黑君子刨了個狗坑,將昨夜的篝火熄滅、掩埋。
狗尾巴掃得殘影來,煙塵四起,便將地面上的車轍印也徹底毀去。
做完這些,黑君子才哈着舌頭,朝走出一段距離的車馬跑去。
剩下的虎肉和可以領賞的虎頭,小青趁着夜色,已經悄然掛在了左右村子,老鄉們竈屋的門口。
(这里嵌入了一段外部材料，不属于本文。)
(** the search from word [w] on, when all bits before are set *)
Lemma find_zero_word_spec l n w : bytes l -> (forall i, (i < 32 * w)%nat -> test_bit i l = true) ->
  let j := find_zero_word l n (32 * w) in
  (j <= 32 * (w + n))%nat /\ (forall i, (i < j)%nat -> test_bit i l = true) /\ ((j < 32 * (w + n))%nat -> test_bit j l = false).
Proof.
  intros Hl. revert w. induction n as [|n IH]; intros w Hw; cbn [find_zero_word]; [split; [lia|]; split; [done|lia]|].
  replace (32 * w / 8)%nat with (4 * w)%nat by (replace (32 * w)%nat with (4 * w * 8)%nat by lia; by rewrite Nat.div_mul).
  pose proof (clear_bit_of_spec (get32 l (4 * w)) 32 0) as H.
  destruct (clear_bit_of (get32 l (4 * w)) 32 0) as [e|].
  - destruct H as (He & H1 & H2). rewrite get32_bit in H1 by (done || lia).
    replace (8 * (4 * w) + e)%nat with (32 * w + e)%nat in H1 by lia. split; [lia|]. split; [|done].
    intros i Hi. destruct (decide (i < 32 * w)%nat); [by apply Hw|].
    pose proof (H2 (i - 32 * w)%nat ltac:(lia)) as Hb. rewrite get32_bit in Hb by (done || lia). rewrite <- Hb. f_equal. lia.
  - replace (32 * w + 32)%nat with (32 * S w)%nat by lia. replace (w + S n)%nat with (S w + n)%nat by lia. apply IH.
    intros i Hi. destruct (decide (i < 32 * w)%nat); [by apply Hw|].
    pose proof (H (i - 32 * w)%nat ltac:(lia)) as Hb. rewrite get32_bit in Hb by (done || lia). rewrite <- Hb. f_equal. lia.
Qed.
Lemma find_first_zero_spec l : bytes l ->
  (find_first_zero l <= 8 * 1024)%nat /\ (forall i, (i < find_first_zero l)%nat -> test_bit i l = true) /\
  ((find_first_zero l < 8 * 1024)%nat -> test_bit (find_first_zero l) l = false).
Proof. intros Hl. apply (find_zero_word_spec l 256 0 Hl). intros i. lia. Qed.

(** setting and clearing a bit *)
Lemma get8_insert l i v j : (i < length l)%nat -> get8 (<[i := v]> l) j = if decide (j = i) then v else get8 l j.
Proof.
  intros Hi. unfold get8. destruct (decide (j = i)) as [->|Hj]; [by rewrite list_lookup_insert_eq|by rewrite list_lookup_insert_ne].
Qed.
Lemma bit_pos (n : nat) : n = (8 * (n / 8) + n mod 8)%nat /\ (n mod 8 < 8)%nat.
Proof. split; [apply Nat.div_mod_eq|apply Nat.mod_upper_bound; lia]. Qed.
Lemma same_pos n m : ((n / 8)%nat = (m / 8)%nat) -> (n =? m)%nat = ((n mod 8)%nat =? (m mod 8)%nat)%nat.
Proof.
  intros H. destruct (bit_pos n) as [Hn _], (bit_pos m) as [Hm _]. apply eq_true_iff_eq. rewrite !Nat.eqb_eq. lia.
Qed.
Lemma testbit_pow2 a b : 0 <= a -> Z.testbit (Z.shiftl 1 a) b = (b =? a).
Proof.
  intros Ha. rewrite Z.shiftl_1_l. destruct (Z.eqb_spec b a) as [->|Hne]; [by apply Z.pow2_bits_true|].
  by apply Z.pow2_bits_false.
Qed.

Lemma test_bts nr l k : (nr / 8 < length l)%nat -> test_bit k (bts nr l) = (k =? nr)%nat || test_bit k l.
Proof.
  intros Hl. unfold test_bit, bts. rewrite get8_insert by done. destruct (decide (k / 8 = nr / 8)%nat) as [He|He].
  - rewrite Z.lor_spec, testbit_pow2, He, (same_pos k nr He) by lia. rewrite orb_comm. f_equal.
    apply eq_true_iff_eq. rewrite Z.eqb_eq, Nat.eqb_eq. lia.
  - destruct (Nat.eqb_spec k nr) as [->|]; [done|]. done.
Qed.
Lemma test_btr nr l k : (nr / 8 < length l)%nat -> test_bit k (btr nr l) = negb (k =? nr)%nat && test_bit k l.
Proof.
  intros Hl. unfold test_bit, btr. rewrite get8_insert by done. destruct (decide (k / 8 = nr / 8)%nat) as [He|He].
  - rewrite Z.ldiff_spec, testbit_pow2, He, (same_pos k nr He) by lia. rewrite andb_comm. f_equal. f_equal.
    apply eq_true_iff_eq. rewrite Z.eqb_eq, Nat.eqb_eq. lia.
  - destruct (Nat.eqb_spec k nr) as [->|]; [done|]. done.
Qed.
Lemma bytes_bts nr l : bytes l -> (nr / 8 < length l)%nat -> bytes (bts nr l).
Proof.
  intros Hl Hn i. unfold bts. rewrite get8_insert by done. case_decide; [|apply Hl].
  pose proof (Hl (nr / 8)%nat) as Hb. set (b := get8 l (nr / 8)) in *.
  assert (Z.lor b (Z.shiftl 1 (Z.of_nat (nr mod 8))) = Z.lor b (Z.shiftl 1 (Z.of_nat (nr mod 8))) mod 2 ^ 8) as ->;
    [|apply Z.mod_pos_bound; lia].
  destruct (bit_pos nr) as [_ Hr]. apply Z.bits_inj'. intros n Hn'. rewrite testbit_mod, Z.lor_spec, testbit_pow2 by lia.
  destruct (Z.ltb_spec n 8); [by rewrite andb_true_l|]. rewrite (testbit_word b 8 n), orb_false_l, andb_false_l by lia.
  apply Z.eqb_neq. lia.
Qed.
Lemma bytes_btr nr l : bytes l -> (nr / 8 < length l)%nat -> bytes (btr nr l).
Proof.
  intros Hl Hn i. unfold btr. rewrite get8_insert by done. case_decide; [|apply Hl].
  pose proof (Hl (nr / 8)%nat) as Hb. set (b := get8 l (nr / 8)) in *. set (m := Z.shiftl 1 _).
  assert (Z.ldiff b m = Z.ldiff b m mod 2 ^ 8) as ->; [|apply Z.mod_pos_bound; lia].
  apply Z.bits_inj'. intros n Hn'. rewrite testbit_mod, Z.ldiff_spec by lia.
  destruct (Z.ltb_spec n 8); [by rewrite andb_true_l|]. by rewrite (testbit_word b 8 n) by lia.
Qed.

(** C34: The bit operations on a block of 1024 bytes: [find_first_zero] finds
    the first clear bit, 8192 when all are set; setting and clearing a bit, as
    [set_bit] and [clear_bit] do, changes that bit only and leaves bytes. *)
Theorem bitmap_bits_correct (l : list Z) (Hlen : length l = 1024%nat) (Hl : Forall (fun x => 0 <= x < 2 ^ 8) l) :
  (forall j, find_first_zero l = j <->
     (j < 8 * 1024)%nat /\ test_bit j l = false /\ (forall i, (i < j)%nat -> test_bit i l = true) \/
     j = (8 * 1024)%nat /\ forall i, (i < 8 * 1024)%nat -> test_bit i l = true) /\
  forall nr, (nr < 8 * 1024)%nat ->
    (forall k, test_bit k (bts nr l) = (k =? nr)%nat || test_bit k l) /\
    (forall k, test_bit k (btr nr l) = negb (k =? nr)%nat && test_bit k l) /\
    bytes (bts nr l) /\ bytes (btr nr l).
Proof.
  pose proof (bytes_Forall l Hl) as Hb. pose proof (find_first_zero_spec l Hb) as (H1 & H2 & H3). split.
  - intros j. split; [intros <-|].
    + destruct (decide (find_first_zero l < 8 * 1024)%nat); [left; auto|right].
      assert (find_first_zero l = (8 * 1024)%nat) as He by lia. split; [done|]. intros i Hi. apply H2. lia.
    + intros [(Hj & Hf & Ht)|[-> Hall]].
      * destruct (lt_eq_lt_dec (find_first_zero l) j) as [[Hlt|He]|Hgt]; [|done|by rewrite H2 in Hf].
        specialize (H3 (Nat.lt_trans _ _ _ Hlt Hj)). by rewrite Ht in H3.
      * destruct (decide (find_first_zero l < 8 * 1024)%nat) as [Hlt|]; [|lia]. specialize (H3 Hlt). by rewrite Hall in H3.
  - intros nr Hnr. assert ((nr / 8 < length l)%nat) as Hi by (rewrite Hlen; apply Nat.Div0.div_lt_upper_bound; lia).
    split_and!; [intros k; by apply test_bts|intros k; by apply test_btr|by apply bytes_bts|by apply bytes_btr].
Qed.

Definition first_bits_set : list Z := 0xff :: 0x07 :: replicate 1022 0.
Lemma bitmap_bits_correct_witness : find_first_zero first_bits_set = 11%nat /\ test_bit 11 (bts 11 first_bits_set) = true.
Proof.
  destruct (bitmap_bits_correct first_bits_set) as [H1 H2].
  - vm_compute. reflexivity.
  - apply (bool_decide_unpack _). vm_compute. reflexivity.
  - split.
    + apply H1. left. split; [lia|]. split; [vm_compute; reflexivity|]. intros i Hi.
      do 11 (destruct i as [|i]; [vm_compute; reflexivity|]). lia.
    + destruct (H2 11%nat) as [H _]; [lia|]. rewrite H. reflexivity.
Defined.

(** ** Inodes on disk *)

Lemma get8_inserts o k l i : (o + length k <= length l)%nat ->
  get8 (list_inserts o k l) i = if decide (o <= i < o + length k)%nat then get8 k (i - o) else get8 l i.
Proof.
  intros Hlen. unfold get8. case_decide as H.
  - by rewrite list_lookup_inserts by lia.
  - f_equal. destruct (decide (i < o)%nat); [by rewrite list_lookup_inserts_lt by lia|by rewrite list_lookup_inserts_ge by lia].
Qed.
Lemma get16_inserts o k l a : (o + length k <= length l)%nat -> (a + 2 <= length k)%nat ->
  get16 (list_inserts o k l) (o + a) = get16 k a.
Proof.
  intros Hlen Ha. unfold get16. rewrite !get8_inserts, !decide_True by lia.
  replace (o + a - o)%nat with a by lia. by replace (o + a + 1 - o)%nat with (a + 1)%nat by lia.
Qed.
Lemma get32_inserts o k l a : (o + length k <= length l)%nat -> (a + 4 <= length k)%nat ->
  get32 (list_inserts o k l) (o + a) = get32 k a.
Proof.
  intros Hlen Ha. unfold get32. replace (o + a + 2)%nat with (o + (a + 2))%nat by lia. by rewrite !get16_inserts by lia.
Qed.
(** bytes outside what was written *)
Lemma get16_outside o k l a : (o + length k <= length l)%nat -> (a + 2 <= o \/ o + length k <= a)%nat ->
  get16 (list_inserts o k l) a = get16 l a.
Proof. intros Hlen Ha. unfold get16. by rewrite !get8_inserts, !decide_False by lia. Qed.
Lemma get32_outside o k l a : (o + length k <= length l)%nat -> (a + 4 <= o \/ o + length k <= a)%nat ->
  get32 (list_inserts o k l) a = get32 l a.
Proof. intros Hlen Ha. unfold get32. by rewrite !get16_outside by lia. Qed.

Lemma le16_value v : 0 <= v < 2 ^ 16 -> u8 v + 2 ^ 8 * u8 (Z.shiftr v 8) = v.
Proof.
  intros Hv. unfold u8. rewrite Z.shiftr_div_pow2 by lia. pose proof (Z.div_mod v (2 ^ 8) ltac:(lia)).
  rewrite (Z.mod_small (v / 2 ^ 8)); [lia|]. split; [apply Z.div_pos; lia|apply Z.div_lt_upper_bound; lia].
Qed.
Lemma u8_mod16 v : u8 (v mod 2 ^ 16) = u8 v.
Proof. unfold u8. apply Z.bits_inj'. intros n Hn. rewrite !testbit_mod by lia. destruct (Z.ltb_spec n 8); [|done].
  cbn [andb]. by rewrite (proj2 (Z.ltb_lt n 16)) by lia. Qed.
Lemma le32_value v : 0 <= v < 2 ^ 32 ->
  u8 v + 2 ^ 8 * u8 (Z.shiftr v 8) + 2 ^ 16 * (u8 (Z.shiftr v 16) + 2 ^ 8 * u8 (Z.shiftr (Z.shiftr v 16) 8)) = v.
Proof.
  intros Hv. rewrite (le16_value (Z.shiftr v 16)).
  2:{ rewrite Z.shiftr_div_pow2 by lia. split; [apply Z.div_pos; lia|apply Z.div_lt_upper_bound; lia]. }
  pose proof (le16_value (v mod 2 ^ 16) (Z.mod_pos_bound v (2 ^ 16) ltac:(lia))) as H.
  assert (u8 (Z.shiftr (v mod 2 ^ 16) 8) = u8 (Z.shiftr v 8)) as Hh.
  { unfold u8. apply Z.bits_inj'. intros n Hn. autorewrite with bits. destruct (Z.ltb_spec n 8); [|done].
    cbn [andb]. by rewrite (proj2 (Z.leb_le 0 n)), (proj2 (Z.ltb_lt (n + 8) 16)) by lia. }
  rewrite u8_mod16, Hh in H. rewrite H. rewrite Z.shiftr_div_pow2 by lia. pose proof (Z.div_mod v (2 ^ 16) ltac:(lia)). lia.
Qed.

(** the fields of a disk inode are in range *)
Record disk_inode (x : m_inode) : Prop := {
  di_mode : 0 <= i_mode x < 2 ^ 16; di_uid : 0 <= i_uid x < 2 ^ 16; di_size : 0 <= i_size x < 2 ^ 32;
  di_mtime : 0 <= i_mtime x < 2 ^ 32; di_gid : 0 <= i_gid x < 2 ^ 8; di_nlinks : 0 <= i_nlinks x < 2 ^ 8;
  di_zones : length (i_zone x) = 9%nat; di_zone : Forall (fun z => 0 <= z < 2 ^ 16) (i_zone x)
}.

Lemma encode_length x : disk_inode x -> length (encode_inode x) = 32%nat.
Proof.
  intros H. unfold encode_inode. rewrite !length_app. cbn [length le16 le32 app].
  pose proof (di_zones x H) as Hz. revert Hz. generalize (i_zone x). intros zs Hz.
  do 9 (destruct zs as [|? zs]; [done|]). by destruct zs.
Qed.

Lemma decode_encode x : disk_inode x -> forall l o y, (o + 32 <= length l)%nat ->
  decode_inode (list_inserts o (encode_inode x) l) o y =
  y <| i_mode := i_mode x |> <| i_uid := i_uid x |> <| i_size := i_size x |> <| i_mtime := i_mtime x |>
    <| i_gid := i_gid x |> <| i_nlinks := i_nlinks x |> <| i_zone := i_zone x |>.
Proof.
  intros Hx l o y Hlen. pose proof (encode_length x Hx) as He.
  assert (forall a, (a + 1 <= 32)%nat -> get8 (list_inserts o (encode_inode x) l) (o + a) = get8 (encode_inode x) a) as H8.
  { intros a Ha. rewrite get8_inserts, decide_True by lia. f_equal. lia. }
  assert (forall a, (a + 2 <= 32)%nat -> get16 (list_inserts o (encode_inode x) l) (o + a) = get16 (encode_inode x) a) as H16
    by (intros; apply get16_inserts; lia).
  assert (forall a, (a + 4 <= 32)%nat -> get32 (list_inserts o (encode_inode x) l) (o + a) = get32 (encode_inode x) a) as H32
    by (intros; apply get32_inserts; lia).
  pose proof (H16 0%nat ltac:(lia)) as H0. rewrite Nat.add_0_r in H0. unfold decode_inode.
  rewrite H0, (H16 2%nat), (H32 4%nat), (H32 8%nat), (H8 12%nat), (H8 13%nat) by lia.
  assert ((fun k => get16 (list_inserts o (encode_inode x) l) (o + 14 + 2 * k)%nat) <$> seq 0 9 =
          (fun k => get16 (encode_inode x) (14 + 2 * k)%nat) <$> seq 0 9) as ->.
  { apply list_fmap_ext. intros i k Hk. apply lookup_seq in Hk as [-> Hk]. rewrite <- H16 by lia. f_equal. lia. }
  clear H8 H16 H32 H0. destruct Hx as [D1 D2 D3 D4 D5 D6 D7 D8].
  assert (get16 (encode_inode x) 0 = i_mode x) as -> by exact (le16_value _ D1).
  assert (get16 (encode_inode x) 2 = i_uid x) as -> by exact (le16_value _ D2).
  assert (get32 (encode_inode x) 4 = i_size x) as -> by exact (le32_value _ D3).
  assert (get32 (encode_inode x) 8 = i_mtime x) as -> by exact (le32_value _ D4).
  assert (get8 (encode_inode x) 12 = i_gid x) as -> by exact (u8_id _ D5).
  assert (get8 (encode_inode x) 13 = i_nlinks x) as -> by exact (u8_id _ D6).
  assert ((fun k => get16 (encode_inode x) (14 + 2 * k)%nat) <$> seq 0 9 = i_zone x) as ->; [|done].
  unfold encode_inode. destruct x as [? ? ? ? ? ? zs]. cbn in D7, D8.
  do 9 (destruct zs as [|? zs]; [done|]). destruct zs; [|done].
  repeat match goal with H : Forall _ (_ :: _) |- _ => apply Forall_cons in H as [? H] end.
  cbn [seq fmap list_fmap i_zone].
  repeat (apply f_equal2; [match goal with |- _ = ?v => exact (le16_value v ltac:(assumption)) end|]). reflexivity.
Qed.

Lemma decode_ext l l' o y :
  (forall a, (a < 32)%nat -> get8 l' (o + a) = get8 l (o + a)) -> decode_inode l' o y = decode_inode l o y.
Proof.
  intros H. assert (forall a, (a + 2 <= 32)%nat -> get16 l' (o + a) = get16 l (o + a)) as H16.
  { intros a Ha. unfold get16. rewrite (H a) by lia. replace (o + a + 1)%nat with (o + (a + 1))%nat by lia. by rewrite H by lia. }
  assert (forall a, (a + 4 <= 32)%nat -> get32 l' (o + a) = get32 l (o + a)) as H32.
  { intros a Ha. unfold get32. rewrite (H16 a) by lia. replace (o + a + 2)%nat with (o + (a + 2))%nat by lia. by rewrite H16 by lia. }
  pose proof (H16 0%nat ltac:(lia)) as H0. rewrite Nat.add_0_r in H0. unfold decode_inode.
  rewrite H0, (H16 2%nat), (H32 4%nat), (H32 8%nat), (H 12%nat), (H 13%nat) by lia.
  assert ((fun k => get16 l' (o + 14 + 2 * k)%nat) <$> seq 0 9 = (fun k => get16 l (o + 14 + 2 * k)%nat) <$> seq 0 9) as ->; [|done].
  apply list_fmap_ext. intros i k Hk. apply lookup_seq in Hk as [-> Hk].
  replace (o + 14 + 2 * (0 + i))%nat with (o + (14 + 2 * i))%nat by lia. by rewrite H16 by lia.
Qed.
至於老鄉們今早起牀,看到家裏多了這些血淋淋的虎皮虎肉、虎頭,是怎麼個反應,是感激涕零也好,還是誤以爲神仙顯靈也罷。
魯達等人,也就並不關心了。
順手的事罷了。
“今天好像是大晴天。”
小青坐在馬車的頂部,抬頭望天。
“總算可以曬曬身子骨了,有溫泉就更好了,我感覺都發黴了。”
黑君子順口道:“西邊五十多裏有個叫湯地河的地兒,是天然溫泉,之前本君子跟魯大人去泡過,還不錯……”
“呀!姐夫,先去那裏吧!”
“小青!!趕路爲重,不要誤了大事。”
“哦……好吧。”小青有些委屈。
魯達看了眼地圖,眯着眼睛眺望遠方。
現在一行人所處的地兒,喚作東安嶺,是出涇州東去的必經之路。
嶺內羣山聳立,三道遮天蔽日,近有天高的嶺壁封住了三面方向,彷彿隨時要傾倒下來,遮住了大半蒼天。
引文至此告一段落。